Task details >>
For the entries below, print exactly the lines between the line holding "Definition str_opt (o" and the line holding "(values : list string).", inclusive, and nothing else.
----
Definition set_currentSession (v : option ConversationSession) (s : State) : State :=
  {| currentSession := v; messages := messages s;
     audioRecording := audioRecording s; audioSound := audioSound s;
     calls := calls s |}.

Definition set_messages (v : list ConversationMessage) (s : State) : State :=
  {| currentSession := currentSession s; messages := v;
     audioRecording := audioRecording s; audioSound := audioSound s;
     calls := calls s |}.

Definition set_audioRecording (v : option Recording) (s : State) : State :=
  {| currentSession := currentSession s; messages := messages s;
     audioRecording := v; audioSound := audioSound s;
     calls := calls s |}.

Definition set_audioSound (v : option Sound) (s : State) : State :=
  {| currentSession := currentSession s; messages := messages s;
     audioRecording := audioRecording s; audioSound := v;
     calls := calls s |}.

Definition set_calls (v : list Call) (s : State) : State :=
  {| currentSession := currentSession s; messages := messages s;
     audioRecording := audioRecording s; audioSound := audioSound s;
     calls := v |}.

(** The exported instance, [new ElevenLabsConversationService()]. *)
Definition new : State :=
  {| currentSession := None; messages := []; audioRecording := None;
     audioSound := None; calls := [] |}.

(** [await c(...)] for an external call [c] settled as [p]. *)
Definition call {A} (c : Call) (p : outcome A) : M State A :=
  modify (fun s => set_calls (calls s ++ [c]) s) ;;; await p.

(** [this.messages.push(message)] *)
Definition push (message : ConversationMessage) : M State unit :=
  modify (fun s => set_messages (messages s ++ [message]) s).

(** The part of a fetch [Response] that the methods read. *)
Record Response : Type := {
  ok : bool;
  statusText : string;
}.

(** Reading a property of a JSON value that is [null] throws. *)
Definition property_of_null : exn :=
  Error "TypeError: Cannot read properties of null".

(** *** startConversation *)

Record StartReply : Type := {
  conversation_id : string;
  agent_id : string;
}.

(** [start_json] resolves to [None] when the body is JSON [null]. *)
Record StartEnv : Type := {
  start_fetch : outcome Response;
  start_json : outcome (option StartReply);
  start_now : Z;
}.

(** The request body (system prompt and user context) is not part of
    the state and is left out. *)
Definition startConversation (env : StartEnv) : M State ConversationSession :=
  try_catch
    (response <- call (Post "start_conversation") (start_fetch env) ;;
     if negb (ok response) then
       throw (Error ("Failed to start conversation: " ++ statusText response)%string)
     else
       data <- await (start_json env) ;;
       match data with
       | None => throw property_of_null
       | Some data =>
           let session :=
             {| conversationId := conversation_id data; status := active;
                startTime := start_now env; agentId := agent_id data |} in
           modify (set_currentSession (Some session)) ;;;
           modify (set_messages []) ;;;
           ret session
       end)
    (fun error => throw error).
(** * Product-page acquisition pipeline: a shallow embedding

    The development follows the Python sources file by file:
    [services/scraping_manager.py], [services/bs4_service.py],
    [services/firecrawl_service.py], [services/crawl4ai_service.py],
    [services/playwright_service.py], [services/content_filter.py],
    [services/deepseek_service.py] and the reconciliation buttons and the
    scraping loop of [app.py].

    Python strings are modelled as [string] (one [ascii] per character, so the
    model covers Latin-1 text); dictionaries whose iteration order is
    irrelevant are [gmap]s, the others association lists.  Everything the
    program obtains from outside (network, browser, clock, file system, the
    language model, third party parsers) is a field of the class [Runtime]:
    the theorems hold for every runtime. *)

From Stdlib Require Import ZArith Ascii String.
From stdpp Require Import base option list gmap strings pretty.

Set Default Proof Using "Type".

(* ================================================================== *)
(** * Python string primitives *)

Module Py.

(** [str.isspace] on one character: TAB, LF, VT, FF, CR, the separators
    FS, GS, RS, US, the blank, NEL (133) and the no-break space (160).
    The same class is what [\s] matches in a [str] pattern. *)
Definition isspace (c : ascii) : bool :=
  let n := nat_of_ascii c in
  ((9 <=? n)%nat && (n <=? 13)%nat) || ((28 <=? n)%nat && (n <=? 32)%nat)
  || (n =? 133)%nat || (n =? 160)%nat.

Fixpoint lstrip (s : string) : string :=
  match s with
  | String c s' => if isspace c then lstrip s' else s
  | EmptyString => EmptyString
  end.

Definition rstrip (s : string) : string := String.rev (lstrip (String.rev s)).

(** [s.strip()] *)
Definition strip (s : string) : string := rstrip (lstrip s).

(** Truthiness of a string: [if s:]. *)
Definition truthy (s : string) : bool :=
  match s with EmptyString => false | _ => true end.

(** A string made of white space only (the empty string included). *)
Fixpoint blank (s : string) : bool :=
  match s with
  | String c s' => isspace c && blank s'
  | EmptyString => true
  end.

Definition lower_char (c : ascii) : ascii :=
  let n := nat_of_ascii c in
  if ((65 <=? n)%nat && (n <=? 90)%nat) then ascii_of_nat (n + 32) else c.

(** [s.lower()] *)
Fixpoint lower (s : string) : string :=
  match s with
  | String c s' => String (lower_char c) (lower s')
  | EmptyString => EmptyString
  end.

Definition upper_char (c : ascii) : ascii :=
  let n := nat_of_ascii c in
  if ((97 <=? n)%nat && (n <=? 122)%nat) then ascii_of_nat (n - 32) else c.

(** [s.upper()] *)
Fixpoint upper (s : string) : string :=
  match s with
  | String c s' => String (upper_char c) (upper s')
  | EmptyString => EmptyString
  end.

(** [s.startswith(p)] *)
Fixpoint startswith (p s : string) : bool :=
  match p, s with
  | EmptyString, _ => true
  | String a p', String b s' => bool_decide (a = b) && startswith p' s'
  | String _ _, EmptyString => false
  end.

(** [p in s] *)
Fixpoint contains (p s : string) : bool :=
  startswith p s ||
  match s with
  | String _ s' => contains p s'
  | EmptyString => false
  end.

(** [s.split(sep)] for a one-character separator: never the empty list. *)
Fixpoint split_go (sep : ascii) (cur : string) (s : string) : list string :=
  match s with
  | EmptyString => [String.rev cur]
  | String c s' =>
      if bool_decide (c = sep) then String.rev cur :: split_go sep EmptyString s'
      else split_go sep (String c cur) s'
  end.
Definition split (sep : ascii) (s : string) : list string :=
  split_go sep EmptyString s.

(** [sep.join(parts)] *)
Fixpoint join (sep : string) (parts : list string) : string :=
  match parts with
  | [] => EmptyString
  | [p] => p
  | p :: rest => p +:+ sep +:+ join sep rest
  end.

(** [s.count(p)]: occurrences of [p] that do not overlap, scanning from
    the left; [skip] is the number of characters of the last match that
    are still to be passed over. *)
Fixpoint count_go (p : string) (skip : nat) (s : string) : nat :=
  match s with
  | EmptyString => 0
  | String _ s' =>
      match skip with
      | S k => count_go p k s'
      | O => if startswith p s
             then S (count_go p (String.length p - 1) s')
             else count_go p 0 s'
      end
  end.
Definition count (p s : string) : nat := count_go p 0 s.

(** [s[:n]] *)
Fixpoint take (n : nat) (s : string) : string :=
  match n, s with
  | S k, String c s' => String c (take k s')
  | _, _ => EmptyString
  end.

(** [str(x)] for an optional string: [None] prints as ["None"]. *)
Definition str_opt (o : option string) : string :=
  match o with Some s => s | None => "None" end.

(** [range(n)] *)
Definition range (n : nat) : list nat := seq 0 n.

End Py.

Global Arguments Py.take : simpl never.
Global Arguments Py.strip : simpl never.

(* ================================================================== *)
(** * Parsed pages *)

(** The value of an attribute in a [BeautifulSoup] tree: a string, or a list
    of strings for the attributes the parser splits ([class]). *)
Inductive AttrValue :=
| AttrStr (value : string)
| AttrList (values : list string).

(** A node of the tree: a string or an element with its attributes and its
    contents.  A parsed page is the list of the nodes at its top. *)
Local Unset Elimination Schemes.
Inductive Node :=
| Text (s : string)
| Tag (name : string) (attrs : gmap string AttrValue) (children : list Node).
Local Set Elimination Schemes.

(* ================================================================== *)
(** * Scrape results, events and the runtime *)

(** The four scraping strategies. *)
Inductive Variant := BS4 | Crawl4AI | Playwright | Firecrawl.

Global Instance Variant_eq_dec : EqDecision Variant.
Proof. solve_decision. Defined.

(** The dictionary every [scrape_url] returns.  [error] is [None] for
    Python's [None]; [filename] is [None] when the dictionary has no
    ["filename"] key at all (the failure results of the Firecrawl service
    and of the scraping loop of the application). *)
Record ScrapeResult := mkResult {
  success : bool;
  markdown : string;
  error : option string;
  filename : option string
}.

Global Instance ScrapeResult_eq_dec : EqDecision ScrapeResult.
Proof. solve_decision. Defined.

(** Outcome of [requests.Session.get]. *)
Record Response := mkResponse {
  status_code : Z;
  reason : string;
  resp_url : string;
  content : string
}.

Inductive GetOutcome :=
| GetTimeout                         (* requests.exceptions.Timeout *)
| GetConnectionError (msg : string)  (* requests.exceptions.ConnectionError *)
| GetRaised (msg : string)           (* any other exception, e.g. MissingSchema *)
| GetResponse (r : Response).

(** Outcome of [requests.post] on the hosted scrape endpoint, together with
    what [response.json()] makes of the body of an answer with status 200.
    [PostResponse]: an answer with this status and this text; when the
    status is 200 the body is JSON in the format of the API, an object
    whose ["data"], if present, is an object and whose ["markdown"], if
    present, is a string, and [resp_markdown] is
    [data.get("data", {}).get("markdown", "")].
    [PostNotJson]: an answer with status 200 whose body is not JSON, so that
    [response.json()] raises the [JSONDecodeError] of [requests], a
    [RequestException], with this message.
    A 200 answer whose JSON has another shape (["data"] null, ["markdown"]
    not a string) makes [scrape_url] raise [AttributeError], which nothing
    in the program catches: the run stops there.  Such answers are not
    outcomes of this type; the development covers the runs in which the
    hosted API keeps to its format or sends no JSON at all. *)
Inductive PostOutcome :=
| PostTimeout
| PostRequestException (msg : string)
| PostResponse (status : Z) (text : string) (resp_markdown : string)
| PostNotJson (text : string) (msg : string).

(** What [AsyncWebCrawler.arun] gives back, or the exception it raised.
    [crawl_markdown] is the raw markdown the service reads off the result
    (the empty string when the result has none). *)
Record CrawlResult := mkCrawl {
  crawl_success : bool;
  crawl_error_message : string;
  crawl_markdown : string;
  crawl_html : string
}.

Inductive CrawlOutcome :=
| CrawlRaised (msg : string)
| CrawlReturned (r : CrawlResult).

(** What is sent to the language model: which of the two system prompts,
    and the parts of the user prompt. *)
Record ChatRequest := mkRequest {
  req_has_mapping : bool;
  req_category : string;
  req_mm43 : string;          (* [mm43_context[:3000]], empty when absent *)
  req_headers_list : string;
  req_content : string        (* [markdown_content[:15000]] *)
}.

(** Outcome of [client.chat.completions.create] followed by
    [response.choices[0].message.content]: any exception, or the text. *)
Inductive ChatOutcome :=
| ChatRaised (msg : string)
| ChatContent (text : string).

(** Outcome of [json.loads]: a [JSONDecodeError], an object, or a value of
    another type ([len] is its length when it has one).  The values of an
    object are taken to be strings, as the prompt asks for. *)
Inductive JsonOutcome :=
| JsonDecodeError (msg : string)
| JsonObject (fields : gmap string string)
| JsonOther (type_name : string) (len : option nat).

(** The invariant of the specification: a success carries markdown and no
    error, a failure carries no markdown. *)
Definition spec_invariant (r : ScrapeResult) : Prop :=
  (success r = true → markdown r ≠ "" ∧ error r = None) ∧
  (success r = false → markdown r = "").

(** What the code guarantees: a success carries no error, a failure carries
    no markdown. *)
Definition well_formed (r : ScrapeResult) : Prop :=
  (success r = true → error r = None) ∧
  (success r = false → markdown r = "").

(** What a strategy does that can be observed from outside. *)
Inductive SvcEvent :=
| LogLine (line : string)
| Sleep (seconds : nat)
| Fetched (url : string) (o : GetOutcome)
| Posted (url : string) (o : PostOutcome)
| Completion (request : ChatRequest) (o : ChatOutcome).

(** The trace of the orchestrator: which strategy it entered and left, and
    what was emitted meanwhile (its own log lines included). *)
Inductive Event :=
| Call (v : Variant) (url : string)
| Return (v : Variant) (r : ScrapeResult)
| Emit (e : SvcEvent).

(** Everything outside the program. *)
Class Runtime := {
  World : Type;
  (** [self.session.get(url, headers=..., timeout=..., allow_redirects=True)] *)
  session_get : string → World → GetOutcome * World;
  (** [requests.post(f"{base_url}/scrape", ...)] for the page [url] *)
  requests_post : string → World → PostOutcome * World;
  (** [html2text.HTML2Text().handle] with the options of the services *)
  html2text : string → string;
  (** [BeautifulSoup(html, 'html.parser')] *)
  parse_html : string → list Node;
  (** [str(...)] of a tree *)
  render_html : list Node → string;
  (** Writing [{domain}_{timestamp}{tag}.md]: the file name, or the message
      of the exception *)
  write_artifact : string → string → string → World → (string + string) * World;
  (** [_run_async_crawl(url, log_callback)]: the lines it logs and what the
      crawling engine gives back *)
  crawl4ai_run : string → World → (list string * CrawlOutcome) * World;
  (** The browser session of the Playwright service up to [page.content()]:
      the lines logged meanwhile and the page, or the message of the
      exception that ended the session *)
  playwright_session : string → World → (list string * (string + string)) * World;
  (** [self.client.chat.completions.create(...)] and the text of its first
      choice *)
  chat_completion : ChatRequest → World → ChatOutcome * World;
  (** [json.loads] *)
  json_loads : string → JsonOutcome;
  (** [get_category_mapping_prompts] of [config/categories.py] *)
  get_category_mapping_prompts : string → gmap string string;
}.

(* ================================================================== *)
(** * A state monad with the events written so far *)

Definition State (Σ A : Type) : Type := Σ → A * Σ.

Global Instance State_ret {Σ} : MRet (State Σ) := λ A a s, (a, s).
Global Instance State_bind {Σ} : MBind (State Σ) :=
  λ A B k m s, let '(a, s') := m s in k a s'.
----
Answer for the task >>
Definition str_opt (o : option string) : string :=
  match o with Some s => s | None => "None" end.

(** [range(n)] *)
Definition range (n : nat) : list nat := seq 0 n.

End Py.

Global Arguments Py.take : simpl never.
Global Arguments Py.strip : simpl never.

(* ================================================================== *)
(** * Parsed pages *)

(** The value of an attribute in a [BeautifulSoup] tree: a string, or a list
    of strings for the attributes the parser splits ([class]). *)
Inductive AttrValue :=
| AttrStr (value : string)
| AttrList (values : list string).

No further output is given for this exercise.